▶ EXERCISE: Find the line with "(** ** Header fields *)" in the entries below. Repeat it, every following line, and the line with "h => strcasestr", exactly and with nothing added.

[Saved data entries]
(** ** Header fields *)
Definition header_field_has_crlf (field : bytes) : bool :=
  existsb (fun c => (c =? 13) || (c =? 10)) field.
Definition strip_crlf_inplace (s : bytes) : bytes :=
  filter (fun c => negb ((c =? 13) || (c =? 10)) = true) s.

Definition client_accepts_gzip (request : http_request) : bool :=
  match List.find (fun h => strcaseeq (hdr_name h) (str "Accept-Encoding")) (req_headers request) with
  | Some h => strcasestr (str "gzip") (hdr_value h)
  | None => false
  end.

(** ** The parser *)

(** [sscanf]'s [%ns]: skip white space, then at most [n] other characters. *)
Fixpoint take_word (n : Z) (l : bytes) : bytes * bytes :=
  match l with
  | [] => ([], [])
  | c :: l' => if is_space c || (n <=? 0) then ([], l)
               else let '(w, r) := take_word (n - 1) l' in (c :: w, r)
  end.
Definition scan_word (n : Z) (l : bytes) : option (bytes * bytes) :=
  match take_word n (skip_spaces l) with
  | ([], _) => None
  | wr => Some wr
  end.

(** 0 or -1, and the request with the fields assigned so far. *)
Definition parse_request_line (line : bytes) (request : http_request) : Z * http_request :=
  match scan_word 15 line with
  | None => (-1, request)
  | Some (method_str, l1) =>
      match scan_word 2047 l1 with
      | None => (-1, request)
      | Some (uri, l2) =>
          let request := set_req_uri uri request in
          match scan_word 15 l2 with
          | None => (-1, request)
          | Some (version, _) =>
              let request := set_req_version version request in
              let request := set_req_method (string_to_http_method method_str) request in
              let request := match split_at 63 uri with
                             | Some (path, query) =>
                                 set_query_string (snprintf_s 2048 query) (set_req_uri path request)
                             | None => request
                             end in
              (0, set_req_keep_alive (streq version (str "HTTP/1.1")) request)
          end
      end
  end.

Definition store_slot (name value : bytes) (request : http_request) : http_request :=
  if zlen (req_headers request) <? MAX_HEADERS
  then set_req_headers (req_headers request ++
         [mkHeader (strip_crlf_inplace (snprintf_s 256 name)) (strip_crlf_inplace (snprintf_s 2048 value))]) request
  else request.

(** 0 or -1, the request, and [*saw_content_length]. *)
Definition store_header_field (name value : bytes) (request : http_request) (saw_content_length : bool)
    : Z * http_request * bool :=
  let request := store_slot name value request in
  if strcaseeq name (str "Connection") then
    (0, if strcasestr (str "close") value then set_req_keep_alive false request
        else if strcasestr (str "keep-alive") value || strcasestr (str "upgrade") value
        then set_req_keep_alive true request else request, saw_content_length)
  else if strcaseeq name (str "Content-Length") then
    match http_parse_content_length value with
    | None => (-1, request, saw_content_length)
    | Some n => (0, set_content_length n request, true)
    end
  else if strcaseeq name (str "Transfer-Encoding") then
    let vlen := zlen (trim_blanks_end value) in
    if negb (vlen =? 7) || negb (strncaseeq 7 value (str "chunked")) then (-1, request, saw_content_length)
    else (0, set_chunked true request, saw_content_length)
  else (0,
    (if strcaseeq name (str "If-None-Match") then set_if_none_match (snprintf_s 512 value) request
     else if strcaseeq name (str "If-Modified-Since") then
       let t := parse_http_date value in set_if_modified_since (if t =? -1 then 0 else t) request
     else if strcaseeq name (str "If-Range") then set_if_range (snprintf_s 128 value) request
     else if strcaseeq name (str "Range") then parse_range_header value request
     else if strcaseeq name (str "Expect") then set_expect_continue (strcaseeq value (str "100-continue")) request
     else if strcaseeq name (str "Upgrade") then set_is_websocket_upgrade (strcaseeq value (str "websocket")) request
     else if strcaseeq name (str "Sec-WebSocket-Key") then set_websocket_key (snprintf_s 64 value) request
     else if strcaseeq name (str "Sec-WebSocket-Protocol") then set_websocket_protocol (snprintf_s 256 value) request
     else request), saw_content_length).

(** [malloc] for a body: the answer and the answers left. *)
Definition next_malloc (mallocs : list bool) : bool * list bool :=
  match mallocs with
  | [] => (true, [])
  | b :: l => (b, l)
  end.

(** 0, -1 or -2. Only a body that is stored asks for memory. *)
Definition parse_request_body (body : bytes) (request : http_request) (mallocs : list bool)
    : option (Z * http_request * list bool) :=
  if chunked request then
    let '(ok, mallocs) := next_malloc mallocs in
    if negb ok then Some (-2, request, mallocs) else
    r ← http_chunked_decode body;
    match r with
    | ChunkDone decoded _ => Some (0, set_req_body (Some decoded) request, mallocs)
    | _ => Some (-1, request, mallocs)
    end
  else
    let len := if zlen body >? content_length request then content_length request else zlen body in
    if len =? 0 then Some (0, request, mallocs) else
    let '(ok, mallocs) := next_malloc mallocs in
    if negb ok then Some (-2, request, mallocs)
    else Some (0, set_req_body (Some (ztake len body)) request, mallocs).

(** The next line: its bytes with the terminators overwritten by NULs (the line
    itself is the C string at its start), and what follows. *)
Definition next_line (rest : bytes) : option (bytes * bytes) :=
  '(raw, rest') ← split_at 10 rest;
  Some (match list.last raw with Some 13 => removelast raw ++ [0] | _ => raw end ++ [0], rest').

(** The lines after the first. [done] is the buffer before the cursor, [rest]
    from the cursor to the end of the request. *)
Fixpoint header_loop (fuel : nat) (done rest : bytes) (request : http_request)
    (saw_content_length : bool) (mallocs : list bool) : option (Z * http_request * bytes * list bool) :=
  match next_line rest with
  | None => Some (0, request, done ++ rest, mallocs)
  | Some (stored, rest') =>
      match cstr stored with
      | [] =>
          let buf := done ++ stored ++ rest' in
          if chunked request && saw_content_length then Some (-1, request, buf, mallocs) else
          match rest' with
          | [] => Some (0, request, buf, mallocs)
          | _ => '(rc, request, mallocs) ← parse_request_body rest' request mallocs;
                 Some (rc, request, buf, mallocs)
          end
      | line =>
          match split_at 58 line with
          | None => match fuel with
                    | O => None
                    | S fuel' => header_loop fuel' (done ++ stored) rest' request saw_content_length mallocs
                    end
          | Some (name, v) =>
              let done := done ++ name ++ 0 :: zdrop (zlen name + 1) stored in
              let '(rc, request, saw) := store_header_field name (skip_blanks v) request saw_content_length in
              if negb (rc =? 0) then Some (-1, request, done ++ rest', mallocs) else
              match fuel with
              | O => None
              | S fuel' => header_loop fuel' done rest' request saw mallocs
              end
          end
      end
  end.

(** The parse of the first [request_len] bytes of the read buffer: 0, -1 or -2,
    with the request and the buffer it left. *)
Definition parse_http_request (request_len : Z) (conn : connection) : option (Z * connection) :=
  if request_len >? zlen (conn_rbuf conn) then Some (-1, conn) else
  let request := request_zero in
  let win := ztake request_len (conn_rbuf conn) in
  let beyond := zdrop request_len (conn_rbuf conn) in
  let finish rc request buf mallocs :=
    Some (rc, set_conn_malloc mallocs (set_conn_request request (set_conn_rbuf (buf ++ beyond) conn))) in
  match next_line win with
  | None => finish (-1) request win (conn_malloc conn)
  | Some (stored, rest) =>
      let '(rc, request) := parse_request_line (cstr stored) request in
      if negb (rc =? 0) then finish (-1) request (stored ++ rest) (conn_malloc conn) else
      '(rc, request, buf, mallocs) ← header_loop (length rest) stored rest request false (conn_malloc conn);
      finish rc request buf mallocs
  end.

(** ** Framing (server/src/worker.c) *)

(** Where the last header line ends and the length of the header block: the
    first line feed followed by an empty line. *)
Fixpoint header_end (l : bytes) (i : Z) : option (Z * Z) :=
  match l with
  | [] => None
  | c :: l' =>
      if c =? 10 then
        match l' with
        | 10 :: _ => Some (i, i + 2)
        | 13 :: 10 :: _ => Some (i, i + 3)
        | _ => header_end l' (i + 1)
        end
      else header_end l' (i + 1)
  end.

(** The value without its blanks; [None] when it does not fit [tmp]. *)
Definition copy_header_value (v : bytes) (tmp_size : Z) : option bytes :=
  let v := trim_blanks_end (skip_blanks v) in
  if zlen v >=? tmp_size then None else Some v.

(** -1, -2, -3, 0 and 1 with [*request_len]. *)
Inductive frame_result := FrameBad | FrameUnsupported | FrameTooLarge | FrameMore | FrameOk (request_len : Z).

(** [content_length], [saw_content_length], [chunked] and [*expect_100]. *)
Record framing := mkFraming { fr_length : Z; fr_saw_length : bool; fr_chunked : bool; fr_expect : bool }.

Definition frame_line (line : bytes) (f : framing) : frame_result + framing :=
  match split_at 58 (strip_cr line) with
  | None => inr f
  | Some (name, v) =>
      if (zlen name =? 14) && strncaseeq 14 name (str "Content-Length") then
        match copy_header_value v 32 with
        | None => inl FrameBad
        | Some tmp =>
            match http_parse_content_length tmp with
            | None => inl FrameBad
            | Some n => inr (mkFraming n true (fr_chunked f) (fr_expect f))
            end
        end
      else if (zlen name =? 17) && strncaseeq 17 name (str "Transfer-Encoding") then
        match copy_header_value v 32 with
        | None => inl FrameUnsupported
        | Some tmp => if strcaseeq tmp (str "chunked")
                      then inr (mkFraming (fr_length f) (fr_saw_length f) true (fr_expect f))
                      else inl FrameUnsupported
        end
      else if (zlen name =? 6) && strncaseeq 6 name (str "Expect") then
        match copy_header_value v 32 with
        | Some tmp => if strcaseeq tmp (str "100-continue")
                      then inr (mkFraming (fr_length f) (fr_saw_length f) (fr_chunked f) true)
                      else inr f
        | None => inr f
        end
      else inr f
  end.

* * *

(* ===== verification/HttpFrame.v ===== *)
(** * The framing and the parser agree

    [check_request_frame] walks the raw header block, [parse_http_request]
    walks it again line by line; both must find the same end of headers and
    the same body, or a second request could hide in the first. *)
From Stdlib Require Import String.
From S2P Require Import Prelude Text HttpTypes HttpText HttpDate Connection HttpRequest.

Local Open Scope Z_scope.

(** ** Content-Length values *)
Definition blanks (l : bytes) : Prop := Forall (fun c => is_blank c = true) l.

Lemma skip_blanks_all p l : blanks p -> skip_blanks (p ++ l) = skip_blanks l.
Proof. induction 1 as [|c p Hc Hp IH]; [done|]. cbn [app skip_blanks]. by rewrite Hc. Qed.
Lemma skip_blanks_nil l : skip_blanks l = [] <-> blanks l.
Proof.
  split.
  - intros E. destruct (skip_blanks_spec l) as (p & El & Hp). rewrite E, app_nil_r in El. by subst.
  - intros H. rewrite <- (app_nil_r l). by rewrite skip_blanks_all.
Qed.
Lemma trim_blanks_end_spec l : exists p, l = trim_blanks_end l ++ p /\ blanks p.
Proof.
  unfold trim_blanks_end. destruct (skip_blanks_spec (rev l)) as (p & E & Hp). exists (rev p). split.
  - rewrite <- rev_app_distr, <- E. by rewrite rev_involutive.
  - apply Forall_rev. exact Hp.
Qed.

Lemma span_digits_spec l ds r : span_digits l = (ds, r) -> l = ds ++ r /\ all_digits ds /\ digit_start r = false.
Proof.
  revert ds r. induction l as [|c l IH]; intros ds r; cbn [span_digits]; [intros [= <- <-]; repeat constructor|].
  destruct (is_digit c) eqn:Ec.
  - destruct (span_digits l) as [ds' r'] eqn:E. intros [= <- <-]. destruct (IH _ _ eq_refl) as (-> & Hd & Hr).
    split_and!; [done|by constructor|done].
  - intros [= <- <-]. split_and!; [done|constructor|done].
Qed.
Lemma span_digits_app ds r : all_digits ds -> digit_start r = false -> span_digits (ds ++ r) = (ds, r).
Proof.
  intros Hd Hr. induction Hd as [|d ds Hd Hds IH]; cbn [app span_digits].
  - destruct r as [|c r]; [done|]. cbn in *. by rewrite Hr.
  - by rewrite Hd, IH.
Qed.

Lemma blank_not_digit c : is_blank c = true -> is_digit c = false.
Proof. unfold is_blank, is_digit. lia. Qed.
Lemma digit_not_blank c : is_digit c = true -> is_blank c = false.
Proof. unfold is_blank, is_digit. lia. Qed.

▶ TASK OUTPUT:
(** ** Header fields *)
Definition header_field_has_crlf (field : bytes) : bool :=
  existsb (fun c => (c =? 13) || (c =? 10)) field.
Definition strip_crlf_inplace (s : bytes) : bytes :=
  filter (fun c => negb ((c =? 13) || (c =? 10)) = true) s.

Definition client_accepts_gzip (request : http_request) : bool :=
  match List.find (fun h => strcaseeq (hdr_name h) (str "Accept-Encoding")) (req_headers request) with
  | Some h => strcasestr (str "gzip") (hdr_value h)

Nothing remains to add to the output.